Prompt:
In total, how many lines of the data contain the word "first"? Only that number is wanted.

Extracted records:
(** C26. Fetches: while the loop runs, at most one fetch is outstanding, a
    fetch is counted for each one sent and a response for each one received; once
    the provider has sent a response that was not asked for, no message is ever
    fetched again on that connection. *)
Theorem wire_fetch_discipline c its w :
  wire_loop true true (wire_init c) its = Next w ->
  (exists l, fetches_sent (conn w) = fetches_sent c ++ l /\ nrReqs w = Z.of_nat (length l)) /\
  nrResps w = Z.of_nat (length (omap response its)) /\ nrReqs w <= nrResps w + 1 /\
  (nrReqs w < nrResps w -> forall its' w', wire_loop true true w its' = Next w' ->
     fetches_sent (conn w') = fetches_sent (conn w)).
Proof.
  intros E. destruct (wire_fetch_counters _ _ _ E) as (H1 & H2 & H3).
  split_and!; [done..|]. intros Hlt its' w' E'. by eapply wire_loop_stalled.
Qed.

(** The starts of the callbacks' goroutines. *)
Definition is_callback (e : effect) : bool :=
  match e with Go_OnEmpty | Go_OnMessage _ | Go_OnACK _ _ => true | _ => false end.

(** The document lists the provider, under the pinned key if there is one, with
    the keys the peer authenticated with. *)
Definition authenticated (env : iteration_env) : Prop :=
  exists cr doc desc, creds env = Some cr /\ current env = Some doc /\
    GetProvider doc Provider = inr desc /\
    IdentityKey desc = AdditionalData cr /\ LinkKey desc = PublicKey cr /\
    (forall k, ProviderKeyPin = Some k -> k = IdentityKey desc).

Lemma IsPeerValid_spec env cr c b c' :
  creds env = Some cr -> IsPeerValid (current env) cr c = (b, c') ->
  (b = true <-> authenticated env).
Proof.
  intros Hcr E. unfold Connection.IsPeerValid, getDescriptor in E.
  destruct (current env) as [doc|] eqn:Ed; [|injection E as <- _; split; [done|];
    intros (? & ? & ? & _ & ? & _); congruence].
  destruct (GetProvider doc Provider) as [er|desc] eqn:Eg; [injection E as <- _; split; [done|];
    intros (? & ? & ? & _ & ? & ? & _); congruence|].
  destruct ProviderKeyPin as [k|] eqn:Ek.
  - case_bool_decide as Hk; cbn in E.
    + injection E as <- _. rewrite andb_true_iff, !bool_decide_eq_true. split.
      * intros [Hi Hl]. exists cr, doc, desc. split_and!; try done. intros k0 Hk0. congruence.
      * intros (cr' & doc' & desc' & ? & ? & ? & ? & ? & _).
        assert (doc' = doc) by congruence. subst doc'. split; congruence.
    + injection E as <- _. split; [done|]. intros (cr' & doc' & desc' & ? & ? & ? & _ & _ & Hp).
      assert (doc' = doc) by congruence. subst doc'. destruct Hk.
      rewrite (Hp k Ek). congruence.
  - cbn in E. injection E as <- _. rewrite andb_true_iff, !bool_decide_eq_true. split.
    + intros [Hi Hl]. exists cr, doc, desc. split_and!; try done. intros k0 Hk0. congruence.
    + intros (cr' & doc' & desc' & ? & ? & ? & ? & ? & _).
      assert (doc' = doc) by congruence. subst doc'. split; congruence.
Qed.

Lemma handle_command_effects fm fa w cmd :
  exists es, effects (conn (turn_wire (handle_command OnEmptyFn fm fa w cmd))) = effects (conn w) ++ es.
Proof.
  destruct cmd; cbn; try (exists []; by rewrite app_nil_r).
  - unfold dispatchOnEmpty. destruct (checkSeq w Sequence); cbn; [exists []; by rewrite app_nil_r|].
    destruct OnEmptyFn; cbn; [by eexists|exists []; by rewrite app_nil_r].
  - unfold dispatchOnEmpty. destruct (checkSeq w Sequence); cbn; [exists []; by rewrite app_nil_r|].
    destruct fm, (QueueSizeHint =? 0), OnEmptyFn; cbn; rewrite <-?app_assoc;
      first [by eexists|exists []; by rewrite app_nil_r].
  - destruct (checkSeq w Sequence); cbn; [exists []; by rewrite app_nil_r|].
    destruct fa; cbn; [by eexists|exists []; by rewrite app_nil_r].
  - destruct (consensusCtx w); cbn; [by eexists|exists []; by rewrite app_nil_r].
Qed.

(** C8. Callbacks only run for an authenticated provider: whatever the state
    and the libraries' answers, an iteration that calls [OnMessageFn], [OnACKFn]
    or [OnEmptyFn] handles a command from a peer whose keys are those the current
    document lists for the provider, its identity key being the pinned one; if
    the document no longer does, the connection is closed with a protocol error
    and nothing is called. *)
Theorem wire_peer_authenticated fm fa w s env :
  exists es, effects (conn (turn_wire (iteration fm fa w s env))) = effects (conn w) ++ es /\
  (existsb is_callback es = true -> (exists cmd, s = S_command cmd) /\ authenticated env) /\
  (forall cmd cr, s = S_command cmd -> creds env = Some cr -> ~ authenticated env ->
     es = [] /\ exists w', iteration fm fa w s env = Return (Some (ProtocolError NoLongerListed)) w').
Proof.
  assert (forall w0, conn w0 = conn w \/ effects (conn w0) = effects (conn w) ->
    exists es, effects (conn (turn_wire (handle_fetch w0 env))) = effects (conn w) ++ es /\
      existsb is_callback es = false) as Hfetch.
  { intros w0 Hw0. assert (effects (conn w0) = effects (conn w)) as Hw by by destruct Hw0 as [->|].
    unfold handle_fetch. destruct (nrReqs w0 =? nrResps w0); [destruct (sendErr env)|]; cbn; rewrite Hw;
      first [by eexists|exists []; by rewrite app_nil_r]. }
  destruct s as [| |epoch|pkt|cmd|e| | |e]; cbn [Connection.iteration];
    try (exists []; rewrite app_nil_r; by split_and!).
  - destruct (Hfetch w (or_introl eq_refl)) as (es & E & Hes). exists es. rewrite Hes. by split_and!.
  - match goal with |- context [handle_fetch ?w0 _] =>
      destruct (Hfetch w0 (or_intror eq_refl)) as (es & E & Hes) end.
    exists es. rewrite Hes. by split_and!.
  - destruct (consensusCtx w); [|destruct (sendErr env)]; cbn; eexists; by split_and!.
  - destruct (sendErr env); cbn; eexists; by split_and!.
  - unfold handle_received. destruct (creds env) as [cr|] eqn:Ecr;
      [|exists []; rewrite app_nil_r; by split_and!].
    destruct (IsPeerValid (current env) cr _) as [valid c] eqn:Ev.
    pose proof (IsPeerValid_spec env cr _ _ _ Ecr Ev) as Hv. apply effects_IsPeerValid in Ev.
    cbn in Ev. destruct valid; cbn [negb].
    + match goal with |- context [handle_command _ _ _ ?w0 _] =>
        destruct (handle_command_effects fm fa w0 cmd) as [es E] end.
      exists es. rewrite E. cbn. rewrite Ev. split; [done|]. split; [|tauto].
      intros _. split; [by eexists|by apply Hv].
    + exists []. cbn. rewrite Ev, app_nil_r. split; [done|]. split; [done|].
      intros _ _ _ _ _. split; [done|]. by eexists.
Qed.
End WireProperties.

Response to the exercise:
2